> _Work required_
For the data below, the lines that hold "Friday" should be counted; only the resulting number is expected.

> _Data_
****************************************

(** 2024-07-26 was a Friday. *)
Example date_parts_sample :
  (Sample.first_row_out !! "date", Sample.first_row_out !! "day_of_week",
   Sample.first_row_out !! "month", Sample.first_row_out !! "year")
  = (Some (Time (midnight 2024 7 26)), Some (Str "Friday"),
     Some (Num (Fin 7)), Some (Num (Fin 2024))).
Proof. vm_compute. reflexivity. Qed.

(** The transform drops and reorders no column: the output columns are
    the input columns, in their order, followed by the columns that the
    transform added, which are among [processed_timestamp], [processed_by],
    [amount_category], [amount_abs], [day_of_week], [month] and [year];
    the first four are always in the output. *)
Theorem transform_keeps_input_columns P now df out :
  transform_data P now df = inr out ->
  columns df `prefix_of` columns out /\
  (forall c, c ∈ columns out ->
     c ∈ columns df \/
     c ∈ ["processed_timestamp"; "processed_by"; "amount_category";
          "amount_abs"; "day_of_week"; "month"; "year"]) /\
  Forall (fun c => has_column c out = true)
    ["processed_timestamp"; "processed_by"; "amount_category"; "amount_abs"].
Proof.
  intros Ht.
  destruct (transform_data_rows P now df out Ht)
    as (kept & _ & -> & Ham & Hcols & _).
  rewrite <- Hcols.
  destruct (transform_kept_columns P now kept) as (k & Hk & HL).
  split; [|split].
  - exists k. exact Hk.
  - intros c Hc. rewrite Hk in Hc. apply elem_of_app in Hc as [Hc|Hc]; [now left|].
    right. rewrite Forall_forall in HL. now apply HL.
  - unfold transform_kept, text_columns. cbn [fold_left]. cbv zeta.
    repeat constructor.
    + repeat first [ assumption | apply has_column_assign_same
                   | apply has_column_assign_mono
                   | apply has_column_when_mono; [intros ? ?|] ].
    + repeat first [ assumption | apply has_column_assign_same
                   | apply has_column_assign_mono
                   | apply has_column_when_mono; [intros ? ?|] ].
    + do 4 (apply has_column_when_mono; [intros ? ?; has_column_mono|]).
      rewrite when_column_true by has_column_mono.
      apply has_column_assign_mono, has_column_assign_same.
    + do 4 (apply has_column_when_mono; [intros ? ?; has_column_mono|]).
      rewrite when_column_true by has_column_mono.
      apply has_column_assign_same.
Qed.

****************************************

> _Written answer_
2